-------- Excerpted data --------

(* ===== verification/AuditSpool.v ===== *)
(** * AuditSpool: events that wait on disk

    [internal/audit/spool.go]: a bounded directory of segments, oldest
    first.  A segment is its path below the replica's own directory and the
    lines of its file, or no file when something removed it underneath.
    Encoding and decoding an entry's line are arguments, as are the clock and
    what the file system answers.  Taking over another replica's directory
    is not modelled: it only ever adds segments, which a scan finds. *)
From S2P Require Import Prelude GoStrings Regex Values CustomDetectors AuditEvents.

Open Scope list_scope.

(** ** Names *)

Definition spoolSuffix : string := ".ndjson".
Definition spoolTempSuffix : string := ".tmp".
Definition spoolAdoptedPrefix : string := "adopted-".
Definition spoolSegmentMax : nat := 200.
Definition spoolLineMax : Z := Z.shiftl 1 20.

(** The decimal digits of a number below 10^w, and [%0wd]. *)
Definition digit (d : Z) : ascii := ascii_of_nat (Z.to_nat (48 + d)).

Fixpoint fixed (w : nat) (n : Z) : string :=
  match w with
  | O => ""
  | S w => fixed w (n / 10) +:+ String (digit (n mod 10)) ""
  end.

Definition zero_padded (w : nat) (n : Z) : string :=
  if (n <? 0)%Z
  then "-" +:+ (if (- n <? 10 ^ Z.of_nat (w - 1))%Z then fixed (w - 1) (- n) else Itoa (- n))
  else if (n <? 10 ^ Z.of_nat w)%Z then fixed w n else Itoa n.
Lemma queued_app a b : queued (a ++ b) = queued a ++ queued b.
Proof. apply omap_app. Qed.

Lemma in_stream_app a b : in_stream (a ++ b) = in_stream a ++ in_stream b.
Proof. apply omap_app. Qed.

Lemma in_stream_recorded batch : in_stream (recorded batch) = map p_event batch.
Proof. induction batch as [|p batch IH]; [done|]. unfold in_stream in *. cbn. by f_equal. Qed.

Lemma in_stream_spooled es : in_stream (map (fun e => Recorded (se_Event e) (Some (se_At e))) es) = map se_Event es.
Proof. induction es as [|e es IH]; [done|]. unfold in_stream in *. cbn. by f_equal. Qed.

(** ** Gaps cover what they count *)

Definition covered_by (p : pending) (g : gap) : Prop :=
  (0 < g_count g)%Z /\ g_first g <> 0%Z /\ (g_first g <= p_seq p <= g_last g)%Z /\
  (exists a, g_from g = Some a /\ (a <= p_at p)%Z) /\ exists b, g_to g = Some b /\ (p_at p <= b)%Z.

Lemma gap_add_count g o : g_count (gap_add g o) = (g_count g + g_count o)%Z.
Proof.
  unfold gap_add. destruct (Z.eqb_spec (g_count o) 0); [lia|]. destruct (Z.eqb_spec (g_count g) 0); [lia|done].
Qed.

Lemma gap_add_covers p g o : (0 <= g_count g)%Z -> (0 <= g_count o)%Z ->
  covered_by p g \/ covered_by p o -> covered_by p (gap_add g o).
Proof.
  intros Hg Ho H. pose proof (gap_add_count g o) as Hc. unfold covered_by in *. rewrite Hc. unfold gap_add in *.
  destruct (Z.eqb_spec (g_count o) 0) as [Eo|Eo]; [destruct H as [?|(? & _)]; [|lia]; intuition lia|].
  destruct (Z.eqb_spec (g_count g) 0) as [Eg|Eg]; [destruct H as [(? & _)|?]; [lia|]; intuition lia|]. cbn [g_first g_last g_from g_to].
  destruct H as [(H0 & Hf & Hr & (a & Ea & Ha) & b & Eb & Hb)|(H0 & Hf & Hr & (a & Ea & Ha) & b & Eb & Hb)];
    rewrite Ea, Eb; clear Hc; split_and!; try lia.
  - destruct (Z.eqb_spec (g_first o) 0), (Z.eqb_spec (g_first g) 0), (Z.ltb_spec (g_first o) (g_first g)); cbn; lia.
  - destruct (Z.eqb_spec (g_first o) 0), (Z.eqb_spec (g_first g) 0), (Z.ltb_spec (g_first o) (g_first g)); cbn; lia.
  - destruct (Z.ltb_spec (g_last g) (g_last o)); lia.
  - cbn. destruct (g_from o) as [c|]; cbn; [|eauto]. destruct (Z.ltb_spec c a); [exists c; split; [done|lia]|eauto].
  - destruct (g_to o) as [c|]; cbn; [|eauto]. destruct (Z.ltb_spec b c); [exists c; split; [done|lia]|eauto].
  - destruct (Z.eqb_spec (g_first o) 0), (Z.eqb_spec (g_first g) 0), (Z.ltb_spec (g_first o) (g_first g)); cbn; lia.
  - destruct (Z.eqb_spec (g_first o) 0), (Z.eqb_spec (g_first g) 0), (Z.ltb_spec (g_first o) (g_first g)); cbn; lia.
  - destruct (Z.ltb_spec (g_last g) (g_last o)); lia.
  - cbn. destruct (g_from g) as [c|]; cbn; [|eauto]. destruct (Z.ltb_spec a c); [eauto|exists c; split; [done|lia]].
  - destruct (g_to g) as [c|]; cbn; [|eauto]. destruct (Z.ltb_spec c b); [eauto|exists c; split; [done|lia]].
Qed.

Lemma gap_of_snoc ps p : gap_of (ps ++ [p]) = gap_add (gap_of ps) (mkGap 1 (p_seq p) (p_seq p) (Some (p_at p)) (Some (p_at p))).
Proof. unfold gap_of. by rewrite foldl_snoc. Qed.

Lemma gap_of_count ps : g_count (gap_of ps) = Z.of_nat (length ps).
Proof.
  induction ps as [|p ps IH] using rev_ind; [done|]. rewrite gap_of_snoc, gap_add_count, IH, length_app. cbn. lia.
Qed.

Lemma gap_of_covers ps p : p ∈ ps -> p_seq p <> 0%Z -> covered_by p (gap_of ps).
Proof.
  intros Hin Hne. induction ps as [|q ps IH] using rev_ind; [by apply not_elem_of_nil in Hin|].
  rewrite gap_of_snoc. apply gap_add_covers; [rewrite gap_of_count; lia|done|].
  apply elem_of_app in Hin as [Hin|Hin]; [by left; apply IH|]. apply list_elem_of_singleton in Hin as ->. right.
  unfold covered_by. cbn. split_and!; try lia; (eexists; split; [done|lia]).
Qed.

(** ** What delivering does with a batch *)

Definition front (w : writer) := (w_opts w, w_queue w, w_senders w, w_overflow w, w_batch w, w_accepted w, (w_stopping w, w_running w)).

Definition gaps (l : list sent) : list gap := omap (fun s => match s with GapRecord g => Some g | Recorded _ _ => None end) l.

Lemma gaps_app a b : gaps (a ++ b) = gaps a ++ gaps b.
Proof. apply omap_app. Qed.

--------

What is required → Where a line in the records above contains the string "below", copy that line.

Answer section →
    first.  A segment is its path below the replica's own directory and the
(** The decimal digits of a number below 10^w, and [%0wd]. *)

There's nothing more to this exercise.